Raw data:
(** [s.substring(a, b)] for [0 <= a <= b], on lists. *)
Lemma chars_substring (s : string) (a b : Z) :
  0 <= a -> a <= b ->
  chars (substring s a b)
  = take (Z.to_nat b - Z.to_nat a) (drop (Z.to_nat a) (chars s)).
Proof.
  intros Ha Hab. unfold substring, clampIndex.
  rewrite chars_String_substring, <- chars_length.
  set (T := chars s).
  destruct (decide (length T <= Z.to_nat a)%nat) as [Hge|Hlt].
  - rewrite !drop_ge by lia. by rewrite !take_nil.
  - replace (Nat.min (Nat.min (Z.to_nat a) (length T))
               (Nat.min (Z.to_nat b) (length T)))
      with (Z.to_nat a) by lia.
    destruct (decide (Z.to_nat b <= length T)%nat) as [Hb|Hb].
    + f_equal. lia.
    + rewrite !take_ge; [done|rewrite length_drop; lia|rewrite length_drop; lia].
Qed.

(** [s.substring(0, b)], whatever [b]. *)
Lemma chars_substring_0 (s : string) (b : Z) :
  chars (substring s 0 b) = take (Z.to_nat b) (chars s).
Proof.
  destruct (decide (0 <= b)) as [Hb|Hb].
  - rewrite chars_substring by lia. simpl. f_equal. lia.
  - unfold substring, clampIndex. rewrite chars_String_substring.
    replace (Z.to_nat b) with 0%nat by lia. simpl. by rewrite take_0.
Qed.

(** [s.substring(a)], whatever [a]. *)
Lemma chars_substringFrom (s : string) (a : Z) :
  chars (substringFrom s a) = drop (Z.to_nat a) (chars s).
Proof.
  unfold substringFrom, substring, clampIndex.
  rewrite chars_String_substring, <- chars_length, Nat2Z.id.
  set (T := chars s).
  destruct (decide (length T <= Z.to_nat a)%nat) as [Hge|Hlt].
  - rewrite !drop_ge by lia. by rewrite take_nil.
  - replace (Nat.min (Nat.min (Z.to_nat a) (length T))
               (Nat.min (length T) (length T)))
      with (Z.to_nat a) by lia.
    apply take_ge. rewrite length_drop. lia.
Qed.

Lemma jsLength_chars (s : string) : jsLength s = Z.of_nat (length (chars s)).
Proof. unfold jsLength. by rewrite chars_length. Qed.

(** ** The running position offset *)

(** X5. When the live span of a reference lies within the text, one
    round of the loop keeps the length of the text and the running
    position offset in step: whatever the branch, the length of the text
    minus the offset is what it was, so the offset is the length that the
    replacements so far have added. *)
Theorem X5_offset_tracks_length `{U : Util} (app : App)
    (settings : BakeSettings) (recurse : TFile -> string -> result string)
    (file : TFile) (newAncestors : gset TFile) (hiddenRegions : list Region)
    (st st' : LoopState) (target : ReferenceCache) :
  0 <= liveStart settings hiddenRegions st target ->
  liveStart settings hiddenRegions st target
    <= liveEnd settings hiddenRegions st target ->
  liveEnd settings hiddenRegions st target <= jsLength (text st) ->
  processTarget app settings recurse file newAncestors hiddenRegions st target
    = Ret st' ->
  jsLength (text st') - posOffset st' = jsLength (text st) - posOffset st.
Proof.
  intros H0 Hle Hlen Hstep.
  apply processTarget_shape in Hstep as [->|[replacement ->]]; [done|].
  unfold replaced. simpl.
  rewrite !jsLength_chars, !chars_append.
  unfold beforeOf, afterOf. rewrite chars_substring_0, chars_substringFrom.
  rewrite jsLength_chars in Hlen.
  rewrite !length_app, length_take, length_drop. lia.
Qed.

(** X6. A replacement does not disturb the references behind it: when
    the live span of a reference lies within the text and a second
    reference starts, in adjusted offsets, at or after the end of the
    first, then after the round for the first the live span of the second
    holds the very characters it held before. *)
Theorem X6_later_reference_keeps_its_text `{U : Util} (app : App)
    (settings : BakeSettings) (recurse : TFile -> string -> result string)
    (file : TFile) (newAncestors : gset TFile) (hiddenRegions : list Region)
    (st st' : LoopState) (target later : ReferenceCache) :
  0 <= liveStart settings hiddenRegions st target ->
  liveStart settings hiddenRegions st target
    <= liveEnd settings hiddenRegions st target ->
  liveEnd settings hiddenRegions st target <= jsLength (text st) ->
  snd (adjust settings hiddenRegions target)
    <= fst (adjust settings hiddenRegions later) ->
  fst (adjust settings hiddenRegions later)
    <= snd (adjust settings hiddenRegions later) ->
  processTarget app settings recurse file newAncestors hiddenRegions st target
    = Ret st' ->
  substring (text st') (liveStart settings hiddenRegions st' later)
    (liveEnd settings hiddenRegions st' later)
  = substring (text st) (liveStart settings hiddenRegions st later)
      (liveEnd settings hiddenRegions st later).
Proof.
  intros H0 Hle Hlen Hafter Hlater Hstep.
  apply processTarget_shape in Hstep as [->|[replacement ->]]; [done|].
  apply chars_inj.
  unfold replaced, beforeOf, afterOf. simpl. unfold liveStart, liveEnd in *.
  simpl. rewrite jsLength_chars in *.
  destruct (adjust settings hiddenRegions target) as [a1 b1].
  destruct (adjust settings hiddenRegions later) as [a2 b2]. simpl in *.
  rewrite !chars_substring by lia.
  rewrite !chars_append, chars_substring_0, chars_substringFrom.
  set (T := chars (text st)) in *. set (R := chars replacement) in *.
  rewrite app_assoc, drop_app_ge
    by (rewrite length_app, length_take; lia).
  rewrite length_app, length_take, drop_drop. f_equal; [lia|]. f_equal. lia.
Qed.

(** ** Hidden regions and the remapped offsets together *)

Lemma chars_removeRegion (region : Region) (text : string) :
  chars (removeRegion region text)
  = take (Z.to_nat (regionStart region)) (chars text)
    ++ drop (Z.to_nat (regionEnd region)) (chars text).
Proof.
  unfold removeRegion.
  by rewrite chars_append, chars_substring_0, chars_substringFrom.
Qed.

(** Removing a stretch that lies behind a span leaves the span alone. *)
Lemma slice_before_removed (T : list ascii) (s e a b : nat) :
  (s <= e)%nat -> (e <= a)%nat -> (a <= b)%nat ->
  take (e - s) (drop s (take a T ++ drop b T)) = take (e - s) (drop s T).
Proof.
  intros Hse Hea Hab.
  destruct (decide (a <= length T)%nat) as [Ha|Ha].
  - rewrite drop_app_le by (rewrite length_take; lia).
    rewrite take_app_le by (rewrite length_drop, length_take; lia).
    replace (take a T) with (take (s + (a - s)) T) by (f_equal; lia).
    rewrite <- take_drop_commute, take_take. f_equal. lia.
  - rewrite (take_ge T a) by lia. rewrite (drop_ge T b) by lia.
    by rewrite app_nil_r.
Qed.

(** Removing a stretch that lies before a position moves the position
    back by the length of the stretch. *)
Lemma drop_after_removed (T : list ascii) (s a b : nat) :
  (a <= b)%nat -> (b <= s)%nat ->
  drop (s - (b - a)) (take a T ++ drop b T) = drop s T.
Proof.
  intros Hab Hbs.
  destruct (decide (a <= length T)%nat) as [Ha|Ha].
  - rewrite drop_app_ge by (rewrite length_take; lia).
    rewrite length_take, drop_drop. f_equal. lia.
  - rewrite (take_ge T a) by lia. rewrite (drop_ge T b) by lia.
    rewrite app_nil_r, !drop_ge; [done|lia|lia].
Qed.

(** Regions that all start at or after the end of a span. *)
Lemma removeHidden_behind (regions : list Region) (text : string) (s e : Z) :
  0 <= s -> s <= e ->
  Forall (fun r => e <= regionStart r /\ regionStart r <= regionEnd r) regions ->
  take (Z.to_nat e - Z.to_nat s)
    (drop (Z.to_nat s) (chars (removeHidden regions text)))
  = take (Z.to_nat e - Z.to_nat s) (drop (Z.to_nat s) (chars text)).
Proof.
  intros Hs Hse. induction 1 as [|r regions [Hr1 Hr2] Hall IH]; [done|].
  simpl. rewrite chars_removeRegion, slice_before_removed by lia. exact IH.
Qed.

(** The adjustment never reaches past the reference: the regions that
    count lie between a lower bound and the start of the reference. *)
Lemma specAdjustment_bounds (regions : list Region) (lo s e : Z) :
  lo <= s -> s <= e ->
  chainedRegions regions ->
  Forall (fun r => lo <= regionStart r /\ regionStart r < regionEnd r
                   /\ (regionEnd r <= s \/ e <= regionStart r)) regions ->
  0 <= specAdjustment regions s <= s - lo.
Proof.
  intros Hlo Hse Hchain. revert lo Hlo.
  induction Hchain as [|r regions Hchain IH Hr]; intros lo Hlo Hall.
  - unfold specAdjustment. simpl. lia.
  - inversion Hall as [|? ? (Hr1 & Hr2 & Hr3) Hall']; subst.
    unfold specAdjustment in *. simpl.
    destruct (regionStart r <? s) eqn:Hlt; simpl; [|lia].
    apply Z.ltb_lt in Hlt.
    assert (regionEnd r <= s) as Hend by lia.
    specialize (IH (regionEnd r) Hend).
    assert (0 <= foldr (fun region acc => regionLength region + acc) 0
                   (specPreceding regions s) <= s - regionEnd r) as Hb.
    { apply IH. rewrite Forall_forall in *. intros x Hx.
      specialize (Hall' x Hx). specialize (Hr x Hx). simpl in Hr. lia. }
    unfold regionLength in *. lia.
Qed.

Lemma remapped_slice (regions : list Region) (text : string) (s e : Z) :
  0 <= s -> s <= e ->
  chainedRegions regions ->
  Forall (fun r => 0 <= regionStart r /\ regionStart r < regionEnd r
                   /\ (regionEnd r <= s \/ e <= regionStart r)) regions ->
  take (Z.to_nat (e - specAdjustment regions s)
        - Z.to_nat (s - specAdjustment regions s))
    (drop (Z.to_nat (s - specAdjustment regions s))
       (chars (removeHidden regions text)))
  = take (Z.to_nat e - Z.to_nat s) (drop (Z.to_nat s) (chars text)).
Proof.
  intros Hs Hse Hchain.
  induction Hchain as [|r regions Hchain IH Hr]; intros Hall.
  - unfold specAdjustment. simpl. by rewrite !Z.sub_0_r.
  - inversion Hall as [|? ? (Hr1 & Hr2 & Hr3) Hall']; subst.
    destruct (regionStart r <? s) eqn:Hlt.
    + apply Z.ltb_lt in Hlt.
      assert (regionEnd r <= s) as Hend by lia.
      assert (0 <= specAdjustment regions s <= s - regionEnd r) as Hb.
      { apply (specAdjustment_bounds regions (regionEnd r) s e); auto.
        rewrite Forall_forall in *. intros x Hx.
        specialize (Hall' x Hx). specialize (Hr x Hx). simpl in Hr. lia. }
      assert (specAdjustment (r :: regions) s
              = regionLength r + specAdjustment regions s) as ->.
      { unfold specAdjustment. simpl. by rewrite (proj2 (Z.ltb_lt _ _) Hlt). }
      specialize (IH Hall'). rewrite <- IH. unfold regionLength.
      simpl. rewrite chars_removeRegion.
      set (T := chars (removeHidden regions text)).
      replace (Z.to_nat (s - (regionEnd r - regionStart r + specAdjustment regions s)))
        with (Z.to_nat (s - specAdjustment regions s)
              - (Z.to_nat (regionEnd r) - Z.to_nat (regionStart r)))%nat by lia.
      rewrite drop_after_removed by lia. f_equal. lia.
    + apply Z.ltb_ge in Hlt.
      assert (specAdjustment (r :: regions) s = 0) as ->.
      { unfold specAdjustment. simpl. by rewrite (proj2 (Z.ltb_ge _ _) Hlt). }
      rewrite !Z.sub_0_r. apply removeHidden_behind; [lia|lia|].
      constructor; [lia|].
      rewrite Forall_forall in *. intros x Hx.
      specialize (Hall' x Hx). specialize (Hr x Hx). simpl in Hr. lia.
Qed.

Requirement:
Copy nothing beyond the line containing "(Nat.min (Z.to_nat b)". Transcribe exactly from the first line of the entries down to that line, inclusive.

The completed task:
(** [s.substring(a, b)] for [0 <= a <= b], on lists. *)
Lemma chars_substring (s : string) (a b : Z) :
  0 <= a -> a <= b ->
  chars (substring s a b)
  = take (Z.to_nat b - Z.to_nat a) (drop (Z.to_nat a) (chars s)).
Proof.
  intros Ha Hab. unfold substring, clampIndex.
  rewrite chars_String_substring, <- chars_length.
  set (T := chars s).
  destruct (decide (length T <= Z.to_nat a)%nat) as [Hge|Hlt].
  - rewrite !drop_ge by lia. by rewrite !take_nil.
  - replace (Nat.min (Nat.min (Z.to_nat a) (length T))
               (Nat.min (Z.to_nat b) (length T)))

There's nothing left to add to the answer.